**Records for the exercise:**
"""
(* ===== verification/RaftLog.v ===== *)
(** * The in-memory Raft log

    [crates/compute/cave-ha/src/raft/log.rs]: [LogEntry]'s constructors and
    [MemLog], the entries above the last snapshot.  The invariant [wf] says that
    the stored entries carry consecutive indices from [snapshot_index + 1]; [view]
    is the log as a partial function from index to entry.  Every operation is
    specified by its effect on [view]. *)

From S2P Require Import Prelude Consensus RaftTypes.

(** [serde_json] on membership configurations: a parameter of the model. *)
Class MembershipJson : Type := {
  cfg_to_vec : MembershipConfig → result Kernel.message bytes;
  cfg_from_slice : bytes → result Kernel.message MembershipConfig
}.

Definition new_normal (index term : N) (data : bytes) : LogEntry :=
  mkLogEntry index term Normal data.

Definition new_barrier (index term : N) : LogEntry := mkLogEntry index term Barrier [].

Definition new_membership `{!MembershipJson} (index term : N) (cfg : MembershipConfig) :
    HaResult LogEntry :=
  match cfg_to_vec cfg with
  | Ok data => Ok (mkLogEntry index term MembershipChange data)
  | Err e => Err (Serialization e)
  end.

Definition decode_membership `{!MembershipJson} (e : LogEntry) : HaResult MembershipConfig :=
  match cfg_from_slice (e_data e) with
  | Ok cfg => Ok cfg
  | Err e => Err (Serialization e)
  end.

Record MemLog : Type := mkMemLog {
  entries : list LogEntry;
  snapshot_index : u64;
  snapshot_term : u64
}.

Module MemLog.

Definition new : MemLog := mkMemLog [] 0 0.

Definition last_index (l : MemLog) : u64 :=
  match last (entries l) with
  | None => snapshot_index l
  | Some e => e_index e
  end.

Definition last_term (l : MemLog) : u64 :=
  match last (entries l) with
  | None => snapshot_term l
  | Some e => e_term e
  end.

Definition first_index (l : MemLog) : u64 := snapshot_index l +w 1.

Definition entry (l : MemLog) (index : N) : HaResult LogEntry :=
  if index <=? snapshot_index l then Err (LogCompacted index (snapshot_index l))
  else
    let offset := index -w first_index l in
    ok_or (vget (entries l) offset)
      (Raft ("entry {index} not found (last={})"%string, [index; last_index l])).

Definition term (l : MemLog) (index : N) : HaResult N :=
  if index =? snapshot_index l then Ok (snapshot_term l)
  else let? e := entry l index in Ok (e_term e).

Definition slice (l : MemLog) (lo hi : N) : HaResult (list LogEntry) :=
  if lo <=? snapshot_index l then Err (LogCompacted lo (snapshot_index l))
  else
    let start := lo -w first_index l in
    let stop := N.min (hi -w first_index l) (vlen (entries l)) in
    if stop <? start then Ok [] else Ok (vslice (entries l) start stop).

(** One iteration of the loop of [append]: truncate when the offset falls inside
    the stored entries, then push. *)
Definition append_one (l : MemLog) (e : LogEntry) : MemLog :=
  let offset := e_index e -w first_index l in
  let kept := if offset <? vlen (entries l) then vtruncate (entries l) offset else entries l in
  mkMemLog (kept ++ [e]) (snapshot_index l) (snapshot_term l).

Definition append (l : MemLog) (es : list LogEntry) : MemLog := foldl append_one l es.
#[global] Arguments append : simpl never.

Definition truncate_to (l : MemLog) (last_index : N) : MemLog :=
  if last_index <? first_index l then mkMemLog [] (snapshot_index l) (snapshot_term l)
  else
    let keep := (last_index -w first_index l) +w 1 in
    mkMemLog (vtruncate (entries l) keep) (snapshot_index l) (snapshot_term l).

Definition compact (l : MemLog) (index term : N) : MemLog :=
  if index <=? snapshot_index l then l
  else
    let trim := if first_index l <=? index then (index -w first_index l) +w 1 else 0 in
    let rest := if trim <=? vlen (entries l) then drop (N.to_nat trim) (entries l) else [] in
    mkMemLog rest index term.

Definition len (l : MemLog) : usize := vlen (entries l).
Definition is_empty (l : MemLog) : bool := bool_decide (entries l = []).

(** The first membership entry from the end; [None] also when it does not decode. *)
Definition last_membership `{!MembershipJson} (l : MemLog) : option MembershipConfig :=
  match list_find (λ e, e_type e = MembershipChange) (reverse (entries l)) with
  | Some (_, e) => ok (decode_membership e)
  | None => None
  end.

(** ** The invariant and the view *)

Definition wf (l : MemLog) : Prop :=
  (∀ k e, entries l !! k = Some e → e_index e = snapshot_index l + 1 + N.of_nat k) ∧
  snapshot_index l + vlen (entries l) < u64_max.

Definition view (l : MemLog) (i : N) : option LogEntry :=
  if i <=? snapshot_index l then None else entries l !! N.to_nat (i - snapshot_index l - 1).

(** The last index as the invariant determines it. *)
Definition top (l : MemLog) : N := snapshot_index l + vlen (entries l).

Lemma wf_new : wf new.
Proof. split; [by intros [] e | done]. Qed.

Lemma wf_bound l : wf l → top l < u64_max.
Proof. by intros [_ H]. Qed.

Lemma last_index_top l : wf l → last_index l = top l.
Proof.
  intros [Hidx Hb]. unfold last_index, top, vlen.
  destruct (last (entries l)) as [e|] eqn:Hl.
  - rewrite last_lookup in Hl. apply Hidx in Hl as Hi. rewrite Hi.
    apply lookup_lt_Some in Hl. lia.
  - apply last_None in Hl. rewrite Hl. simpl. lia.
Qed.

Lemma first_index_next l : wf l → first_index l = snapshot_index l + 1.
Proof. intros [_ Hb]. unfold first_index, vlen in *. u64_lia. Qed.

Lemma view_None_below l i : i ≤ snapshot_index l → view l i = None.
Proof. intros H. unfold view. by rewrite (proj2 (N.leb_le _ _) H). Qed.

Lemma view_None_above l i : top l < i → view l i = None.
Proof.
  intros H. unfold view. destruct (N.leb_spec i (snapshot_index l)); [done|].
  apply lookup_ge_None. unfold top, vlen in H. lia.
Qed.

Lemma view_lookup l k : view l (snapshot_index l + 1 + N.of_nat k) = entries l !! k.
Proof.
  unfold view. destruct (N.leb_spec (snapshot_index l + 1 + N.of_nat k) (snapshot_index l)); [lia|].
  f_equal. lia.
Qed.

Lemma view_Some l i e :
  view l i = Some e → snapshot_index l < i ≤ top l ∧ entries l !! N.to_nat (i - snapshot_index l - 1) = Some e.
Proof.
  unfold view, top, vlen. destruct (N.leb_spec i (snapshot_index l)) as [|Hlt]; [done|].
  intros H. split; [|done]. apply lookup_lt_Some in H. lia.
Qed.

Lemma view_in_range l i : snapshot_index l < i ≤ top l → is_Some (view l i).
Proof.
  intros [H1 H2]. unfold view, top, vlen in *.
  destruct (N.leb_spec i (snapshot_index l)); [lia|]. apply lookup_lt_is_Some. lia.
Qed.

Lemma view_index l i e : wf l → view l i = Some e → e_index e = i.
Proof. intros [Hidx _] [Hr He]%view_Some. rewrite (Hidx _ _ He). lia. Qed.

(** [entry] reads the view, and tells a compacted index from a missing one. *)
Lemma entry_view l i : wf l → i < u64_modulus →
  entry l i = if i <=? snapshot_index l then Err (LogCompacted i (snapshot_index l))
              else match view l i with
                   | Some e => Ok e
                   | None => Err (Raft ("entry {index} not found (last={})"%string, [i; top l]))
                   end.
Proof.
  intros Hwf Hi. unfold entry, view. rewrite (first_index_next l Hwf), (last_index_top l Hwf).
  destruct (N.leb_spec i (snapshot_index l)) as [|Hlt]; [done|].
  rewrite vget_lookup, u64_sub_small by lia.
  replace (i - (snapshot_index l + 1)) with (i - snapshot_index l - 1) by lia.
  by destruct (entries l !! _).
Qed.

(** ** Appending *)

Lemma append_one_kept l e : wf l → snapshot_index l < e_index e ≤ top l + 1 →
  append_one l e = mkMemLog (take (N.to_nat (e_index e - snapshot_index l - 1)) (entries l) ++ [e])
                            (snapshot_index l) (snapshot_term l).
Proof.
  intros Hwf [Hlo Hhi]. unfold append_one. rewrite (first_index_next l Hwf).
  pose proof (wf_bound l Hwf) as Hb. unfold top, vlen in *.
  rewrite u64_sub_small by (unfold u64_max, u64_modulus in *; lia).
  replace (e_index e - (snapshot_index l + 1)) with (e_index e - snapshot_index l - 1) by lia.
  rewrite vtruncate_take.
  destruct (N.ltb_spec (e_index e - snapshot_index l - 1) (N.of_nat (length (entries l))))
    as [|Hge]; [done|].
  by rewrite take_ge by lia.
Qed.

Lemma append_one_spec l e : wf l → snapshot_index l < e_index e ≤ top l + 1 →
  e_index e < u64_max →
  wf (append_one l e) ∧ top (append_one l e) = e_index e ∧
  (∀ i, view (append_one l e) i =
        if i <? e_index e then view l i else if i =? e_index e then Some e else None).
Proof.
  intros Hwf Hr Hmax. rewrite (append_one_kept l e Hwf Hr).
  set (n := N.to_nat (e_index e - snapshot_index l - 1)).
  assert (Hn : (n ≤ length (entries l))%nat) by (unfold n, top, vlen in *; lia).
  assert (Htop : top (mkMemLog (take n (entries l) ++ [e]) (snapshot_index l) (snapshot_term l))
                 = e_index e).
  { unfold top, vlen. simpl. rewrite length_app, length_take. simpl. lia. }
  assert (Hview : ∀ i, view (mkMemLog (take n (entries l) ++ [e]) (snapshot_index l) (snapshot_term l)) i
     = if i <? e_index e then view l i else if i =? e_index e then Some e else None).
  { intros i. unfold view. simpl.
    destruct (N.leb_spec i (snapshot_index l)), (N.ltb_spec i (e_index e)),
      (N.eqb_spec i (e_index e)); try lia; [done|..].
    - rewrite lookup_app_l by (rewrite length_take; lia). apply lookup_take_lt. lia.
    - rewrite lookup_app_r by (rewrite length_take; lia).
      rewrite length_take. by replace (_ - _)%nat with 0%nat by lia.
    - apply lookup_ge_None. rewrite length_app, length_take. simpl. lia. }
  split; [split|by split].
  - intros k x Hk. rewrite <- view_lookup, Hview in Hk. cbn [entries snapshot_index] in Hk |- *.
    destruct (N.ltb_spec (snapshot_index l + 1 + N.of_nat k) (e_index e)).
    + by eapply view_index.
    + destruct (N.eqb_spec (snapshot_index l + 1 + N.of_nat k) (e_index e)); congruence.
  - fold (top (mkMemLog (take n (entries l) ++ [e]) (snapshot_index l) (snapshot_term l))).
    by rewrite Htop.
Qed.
"""
**Work instruction:** Everything from the line with "pose proof (wf_bound" through the line with "unfold top, vlen." should be written out exactly as it appears above, end lines included, and nothing outside that range.

**Answer box:**
  pose proof (wf_bound l Hwf) as Hb. unfold top, vlen in *.
  rewrite u64_sub_small by (unfold u64_max, u64_modulus in *; lia).
  replace (e_index e - (snapshot_index l + 1)) with (e_index e - snapshot_index l - 1) by lia.
  rewrite vtruncate_take.
  destruct (N.ltb_spec (e_index e - snapshot_index l - 1) (N.of_nat (length (entries l))))
    as [|Hge]; [done|].
  by rewrite take_ge by lia.
Qed.

Lemma append_one_spec l e : wf l → snapshot_index l < e_index e ≤ top l + 1 →
  e_index e < u64_max →
  wf (append_one l e) ∧ top (append_one l e) = e_index e ∧
  (∀ i, view (append_one l e) i =
        if i <? e_index e then view l i else if i =? e_index e then Some e else None).
Proof.
  intros Hwf Hr Hmax. rewrite (append_one_kept l e Hwf Hr).
  set (n := N.to_nat (e_index e - snapshot_index l - 1)).
  assert (Hn : (n ≤ length (entries l))%nat) by (unfold n, top, vlen in *; lia).
  assert (Htop : top (mkMemLog (take n (entries l) ++ [e]) (snapshot_index l) (snapshot_term l))
                 = e_index e).
  { unfold top, vlen. simpl. rewrite length_app, length_take. simpl. lia. }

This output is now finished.